Italy PM vows to boost birthrate
Reported May 13, 2008
ROME – Italy’s new Prime Minister Silvio Berlusconi vowed today to encourage families to have children with a plan that he said would also remove “material reasons” for women to have abortions.
Berlusconi, in his maiden speech before parliament four weeks after triumphing in Italy’s general elections, promised “new and important expenditures for demographic development.”
The conservative leader gave no details of the plan, but said it would “remove the material reasons for abortion,” a remark that suggested that he was not inclined to challenge current legislation.

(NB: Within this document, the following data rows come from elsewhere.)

(* ===== verification/FecRecovery.v ===== *)
(** * End-to-end recovery: [fec::Encoder] against [fec::Decoder]

    The datagrams of a closed generation, delivered to the decoder in any order
    and with any duplication, publish every frame as soon as as many of them have
    arrived as the generation has frames: the code is a maximum-distance-separable
    erasure code and the decoder achieves its bound. *)
From S2P Require Import Prelude Message Wire Samples GF256 Gauss Fec FecDecoder.
From Stdlib Require Import Ring Field.

(** ** Sums over a filtered range *)
Fixpoint lsum (l : list nat) (f : nat -> byte) : byte :=
  match l with [] => b0 | i :: l' => bxor (f i) (lsum l' f) end.

Lemma lsum_app (l l' : list nat) f : lsum (l ++ l') f = bxor (lsum l f) (lsum l' f).
Proof. induction l as [|i l IH]; cbn; [by rewrite bxor_0_l|]. rewrite IH. ring. Qed.

Lemma bsum_lsum f (n : nat) : bsum f n = lsum (List.seq 0 n) f.
Proof. induction n as [|n IH]; [done|]. rewrite seq_S, lsum_app. cbn. rewrite IH, bxor_0_r. done. Qed.

Lemma bsum_nth (l : list nat) f : bsum (fun i => f (nth i l 0%nat)) (length l) = lsum l f.
Proof.
  induction l as [|i l IH] using rev_ind; [done|]. rewrite length_app, Nat.add_1_r, lsum_app. cbn [bsum lsum].
  rewrite app_nth2, Nat.sub_diag by lia. cbn [nth]. rewrite bxor_0_r, <- IH. f_equal. apply bsum_ext.
  intros k Hk. by rewrite app_nth1.
Qed.

Lemma lsum_filter (l : list nat) (p : nat -> bool) f :
  lsum l f = bxor (lsum (List.filter (fun i => negb (p i)) l) f) (lsum l (fun i => if p i then f i else b0)).
Proof. induction l as [|i l IH]; cbn; [by rewrite bxor_0_l|]. rewrite IH. destruct (p i); cbn; ring. Qed.

Lemma NoDup_absent (g : Generation) : List.NoDup (absent_of g).
Proof. apply List.NoDup_filter, seq_NoDup. Qed.
Lemma NoDup_rows (g : Generation) : List.NoDup (rows_of g).
Proof. apply List.NoDup_filter, seq_NoDup. Qed.

Lemma NoDup_firstn {A} (l : list A) (n : nat) : List.NoDup l -> List.NoDup (take n l).
Proof. intros H. rewrite <- (take_drop n l) in H. by apply NoDup_app_remove_r in H. Qed.

(** ** The submatrix of the absent columns has a trivial kernel *)
Lemma cauchy_rows_kernel (rows absent : list nat) (v : nat -> byte) :
  List.NoDup rows -> List.NoDup absent -> length rows = length absent ->
  (forall r, In r rows -> (r < 128)%nat) -> (forall a, In a absent -> (a < 128)%nat) ->
  (forall r, (r < length absent)%nat ->
     bsum (fun c => mul (coef (Z.of_nat (nth r rows 0%nat)) (Z.of_nat (nth c absent 0%nat))) (v c)) (length absent) = b0) ->
  forall c, (c < length absent)%nat -> v c = b0.
Proof.
  intros Hnr Hna Hl Hr Ha Hs c Hc.
  set (x := fun r => xpt (Z.of_nat (nth r rows 0%nat))). set (y := fun c => ypt (Z.of_nat (nth c absent 0%nat))).
  assert (forall r, (r < length absent)%nat -> (nth r rows 0 < 128)%nat) as Hr' by (intros; apply Hr, nth_In; lia).
  assert (forall a, (a < length absent)%nat -> (nth a absent 0 < 128)%nat) as Ha' by (intros; by apply Ha, nth_In).
  assert (mul (bxor (y c) (xpt 0)) (v c) = b0) as Hw.
  { apply (cauchy_kernel x y (length absent) (fun c => mul (bxor (y c) (xpt 0)) (v c))); [..|exact Hc].
    - intros r s Hrn Hsn E. apply xpt_inj in E; [| pose proof (Hr' r Hrn); lia | pose proof (Hr' s Hsn); lia].
      apply Nat2Z.inj in E. apply (proj1 (NoDup_nth rows 0%nat) Hnr); lia.
    - intros r s Hrn Hsn E. apply ypt_inj in E; [| pose proof (Ha' r Hrn); lia | pose proof (Ha' s Hsn); lia].
      apply Nat2Z.inj in E. apply (proj1 (NoDup_nth absent 0%nat) Hna); lia.
    - intros r s Hrn Hsn. rewrite bxor_comm. pose proof (Hr' r Hrn). pose proof (Ha' s Hsn). apply xy_distinct; lia.
    - intros r Hrn. rewrite <- (Hs r Hrn). apply bsum_ext. intros k Hk. rewrite coef_cauchy. unfold bdiv.
      rewrite (bxor_comm (x r)). unfold x, y. ring. }
  apply mul_integral in Hw as [Hw|Hw]; [|exact Hw]. exfalso. revert Hw. pose proof (Ha' c Hc). apply xy_distinct; lia.
Qed.
(** One datagram of generation [i]. *)
Lemma stream_step (N : Z) (d : Decoder) (i : nat) (G : GenSpec) (s : shard_id) (now : Z) (q : P) :
  wf_decoder N d -> N + 1 < 2 ^ 64 -> genuine d -> gens !! i = Some G -> valid_in G s -> J q ->
  exists d' g0 g' log, receive publish d (packet_of i G s) now q = Ok (true, d', deliver_all deliver log q) /\
    wf_decoder (N + 1) d' /\ genuine d' /\ writes (Z.of_nat i) d d' g' /\ holding i G g' /\
    stepped (gs_frames G) K p (Z.of_nat i) (gs_reason G) (gs_max G) now g0 g' log /\ has g' s /\
    ((fresh_slot (Z.of_nat i) d /\ gn_first_ns g0 = now /\ forall j, recv g0 j = false) \/ (holds (Z.of_nat i) d g0 /\ of_gen i G g0)).
Proof.
  intros Hd HN Hgen HG Hs HJ. destruct (Hgens i G HG) as (Hn & HM & Hr & Hf). pose proof (lookup_lt_Some _ _ _ HG) as Hi.
  assert (Hgid : in_range 32 (Z.of_nat i)) by (unfold in_range; lia).
  assert (Hacc : forall f r c q, In f (gs_frames G) -> J q -> publish f r c q = Ok (true, deliver f r c q) /\ J (deliver f r c q)).
  { intros f r c q0 Hin. apply accepts. by exists i, G. }
  destruct (vget_lt (dc_slots d) (slot_index d (Z.of_nat i)) (slot_index_lt N d (Z.of_nat i) Hd)) as (g & _ & Hg).
  assert (exists og, match og with
    | None => fresh_slot (Z.of_nat i) d
    | Some g0 => holds (Z.of_nat i) d g0 /\ of_gen i G g0 /\ (gn_parity_received g0 = false -> gn_k g0 = K) end) as (og & Hog).
  { destruct (Hgen _ g Hg) as [Hin|(i' & G' & HG' & _ & Ht & Hset & Hk)].
    - exists None. intros g1 Hg1. unfold holds in Hg1. rewrite Hg in Hg1. injection Hg1 as <-. by left.
    - destruct (decide (i' = i)) as [->|Hne].
      + rewrite HG in HG'. injection HG' as <-. exists (Some g). by split_and!.
      + exists None. intros g1 Hg1. unfold holds in Hg1. rewrite Hg in Hg1. injection Hg1 as <-. right. rewrite (tk_id _ _ _ _ _ _ _ Ht). lia. }
  destruct (shard_step (gs_frames G) K p (Z.of_nat i) (gs_reason G) (gs_max G) Hn HK Hp HM Hf publish deliver J Hacc Hgid Hr N d s now q og Hd HN Hs HJ Hog)
    as (d' & g0 & g' & log & Hrec & Hd' & Hw & Hst & Hhas & Hg0).
  exists d', g0, g', log. split; [exact Hrec|]. split; [done|].
  assert (Hhold : holding i G g') by (split_and!; apply Hst). split_and!; try done.
  - destruct Hw as [E1 E2]. intros j g1 Hg1. unfold slot_index. rewrite E1. rewrite E2 in Hg1.
    destruct (decide (j = slot_index d (Z.of_nat i))) as [->|Hne].
    + rewrite list_lookup_insert_eq in Hg1 by (by eapply lookup_lt_Some). injection Hg1 as <-. right. by exists i, G.
    + rewrite list_lookup_insert_ne in Hg1 by done. by apply Hgen.
  - destruct og as [g1|]; [right; subst g0; split; apply Hog|left]. split; [exact Hog|exact Hg0].
Qed.

(** ** One generation among the others

    [collected i G d S log lo hi]: of generation [i], the shards [S] have arrived
    since its slot was last free; what is known of it has been handed on; and the
    first of them came between [lo] and [hi]. *)
Definition collected (i : nat) (G : GenSpec) (d : Decoder) (S : list shard_id) (log : list (bytes * bool * Z)) (lo hi : Z) : Prop :=
  (S = [] /\ fresh_slot (Z.of_nat i) d) \/
  exists g, holds (Z.of_nat i) d g /\ holding i G g /\ (forall s, In s S -> has g s) /\
    (forall j, recv g j = true -> logged log (nth j (gs_frames G) [])) /\ lo <= gn_first_ns g <= hi.

Lemma collected_same (i : nat) (G : GenSpec) (d d' : Decoder) (S : list shard_id) (log log' : list (bytes * bool * Z)) (lo hi hi' : Z) :
  dc_gens d' = dc_gens d -> dc_slots d' !! slot_index d (Z.of_nat i) = dc_slots d !! slot_index d (Z.of_nat i) -> hi <= hi' ->
  collected i G d S log lo hi -> collected i G d' S (log ++ log') lo hi'.
Proof.
  intros E1 E2 Hhi Hc. assert (Hh : forall g, holds (Z.of_nat i) d' g <-> holds (Z.of_nat i) d g) by (intros g; unfold holds, slot_index in *; by rewrite E1, E2).
  destruct Hc as [[-> Hf]|(g & H1 & H2 & H3 & H4 & H5)].
  - left. split; [done|]. intros g Hg%Hh. by apply Hf.
  - right. exists g. split_and!; try done; [by apply Hh| |lia|lia]. intros j Hj. apply logged_app. left. by apply H4.
Qed.

(** A datagram of a generation in another slot. *)
Lemma collected_other (i i' : nat) (G : GenSpec) (d d' : Decoder) (g' : Generation) (S : list shard_id) (log log' : list (bytes * bool * Z)) (lo hi hi' : Z) :
  writes (Z.of_nat i') d d' g' -> slot_index d (Z.of_nat i') <> slot_index d (Z.of_nat i) -> hi <= hi' ->
  collected i G d S log lo hi -> collected i G d' S (log ++ log') lo hi'.
Proof. intros [E1 E2] Hne Hhi. apply collected_same; [done| |done]. rewrite E2. by apply list_lookup_insert_ne. Qed.

(** A datagram of this generation. *)
Lemma collected_own (i : nat) (G : GenSpec) (d d' : Decoder) (g0 g' : Generation) (s : shard_id) (S : list shard_id) (log log' : list (bytes * bool * Z)) (now lo hi N : Z) :
  wf_decoder N d -> writes (Z.of_nat i) d d' g' -> holding i G g' ->
  stepped (gs_frames G) K p (Z.of_nat i) (gs_reason G) (gs_max G) now g0 g' log' -> has g' s ->
  ((fresh_slot (Z.of_nat i) d /\ gn_first_ns g0 = now /\ forall j, recv g0 j = false) \/ (holds (Z.of_nat i) d g0 /\ of_gen i G g0)) ->
  0 < lo -> lo <= hi <= now -> collected i G d S log lo hi -> collected i G d' (S ++ [s]) (log ++ log') lo now.
Proof using Type.
  clear HK Hp Hcount Hgens accepts. intros Hd Hw Hh Hst Hhas Hg0 Hlo Hhi Hc.
  assert (Hfr : forall g, fresh_slot (Z.of_nat i) d -> holds (Z.of_nat i) d g -> of_gen i G g -> False).
  { intros g Hf Hg Ht. destruct (Hf g Hg) as [Hin|Hid]; [by rewrite (tk_active _ _ _ _ _ _ _ Ht) in Hin|by destruct (Hid (tk_id _ _ _ _ _ _ _ Ht))]. }
  assert (Hcase : (S = [] /\ gn_first_ns g0 = now /\ forall j, recv g0 j = false) \/
    ((forall s, In s S -> has g0 s) /\ (forall j, recv g0 j = true -> logged log (nth j (gs_frames G) [])) /\ lo <= gn_first_ns g0 <= hi)).
  { destruct Hg0 as [(Hf & Hz)|[Hg0 Ht0]], Hc as [[-> Hf']|(g & Hg & Ht & HS & Hl & Hn)].
    - by left.
    - by destruct (Hfr g Hf Hg (proj1 Ht)).
    - by destruct (Hfr g0 Hf' Hg0 Ht0).
    - unfold holds in *. rewrite Hg in Hg0. injection Hg0 as <-. right. done. }
  right. exists g'. split_and!; [by apply (writes_holds (Z.of_nat i) N d d')|done| | | |].
  - intros x [Hx|[<-|[]]]%in_app_iff; [|done]. destruct Hcase as [[-> _]|(HS & _)]; [done|]. specialize (HS x Hx).
    destruct x; cbn in *; [by apply (sp_keeps _ _ _ _ _ _ _ _ _ _ Hst)|by apply (sp_rows _ _ _ _ _ _ _ _ _ _ Hst)].
  - intros j Hj. apply logged_app. destruct (sp_new _ _ _ _ _ _ _ _ _ _ Hst j Hj) as [Ho|]; [|by right]. left.
    destruct Hcase as [(_ & _ & Hz)|(_ & Hl & _)]; [by rewrite Hz in Ho|by apply Hl].
  - rewrite (sp_first _ _ _ _ _ _ _ _ _ _ Hst). destruct (Z.eqb_spec (gn_first_ns g0) 0); destruct Hcase as [(_ & E & _)|(_ & _ & E)]; lia.
  - rewrite (sp_first _ _ _ _ _ _ _ _ _ _ Hst). destruct (Z.eqb_spec (gn_first_ns g0) 0); destruct Hcase as [(_ & E & _)|(_ & _ & E)]; lia.
Qed.

(** Expiry leaves alone a generation that is young enough. *)
Lemma collected_expire (i : nat) (G : GenSpec) (d : Decoder) (S : list shard_id) (log : list (bytes * bool * Z)) (lo hi now ttl : Z) :
  0 <= lo -> hi <= now -> now < 2 ^ 64 -> now - lo < ttl ->
  collected i G d S log lo hi -> collected i G (expire d now ttl) S log lo hi.
Proof using Type.
  clear HK Hp Hcount Hgens accepts. intros Hlo Hhi Hnow Httl Hc. destruct (expire_slots d now ttl) as [E1 E2].
  assert (Hs : forall g, holds (Z.of_nat i) (expire d now ttl) g <-> exists g0, holds (Z.of_nat i) d g0 /\ g = if survives now ttl g0 then g0 else fresh_generation).
  { intros g. unfold holds, slot_index. rewrite E1, E2. change (map ?h ?l) with (h <$> l). rewrite list_lookup_fmap_Some. split; intros (g0 & ? & ?); by exists g0. }
  destruct Hc as [[-> Hf]|(g & Hg & H2 & H3 & H4 & H5)].
  - left. split; [done|]. intros g Hg. apply Hs in Hg as (g0 & Hg0 & ->). destruct (survives now ttl g0); [by apply Hf|by left].
  - right. exists g. split_and!; try done; [|lia|lia]. apply Hs. exists g. split; [done|].
    unfold survives. rewrite (tk_active _ _ _ _ _ _ _ (proj1 H2)). rewrite (wrap_small 64) by (unfold in_range; lia).
    by destruct (Z.leb_spec ttl (now - gn_first_ns g)); [lia|].
Qed.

Abortion was an issue during the April election campaign, when a right-wing journalist, Giuliano Ferrera, ran under an anti-abortion banner, but he won less than one percent of the vote.
Yesterday, Pope Benedict XVI said the 1978 law legalising abortion had “inflicted a new wound” on Italian society.
Health ministry statistics for the period from 2003 to 2007 showed a three percent drop in abortions per year in Italy, from 131,018 to 127,038. The ministry estimated backstreet abortions at some 15,000 per year.
Italy’s population is the greyest in the European Union, second only to Japan, with the highest “ageing index,” according to the Italian National Statistics Institute (Istat).
The index counts the number of people over 65 for every 100 who are under 18. Italy scored 141 to Japan’s 154 on the index in 2006, Istat said.
Birthrate figures improved slightly between 1995 and 2005, from 1.19 births per woman to 1.32, but this was the result almost entirely of immigration, Istat said.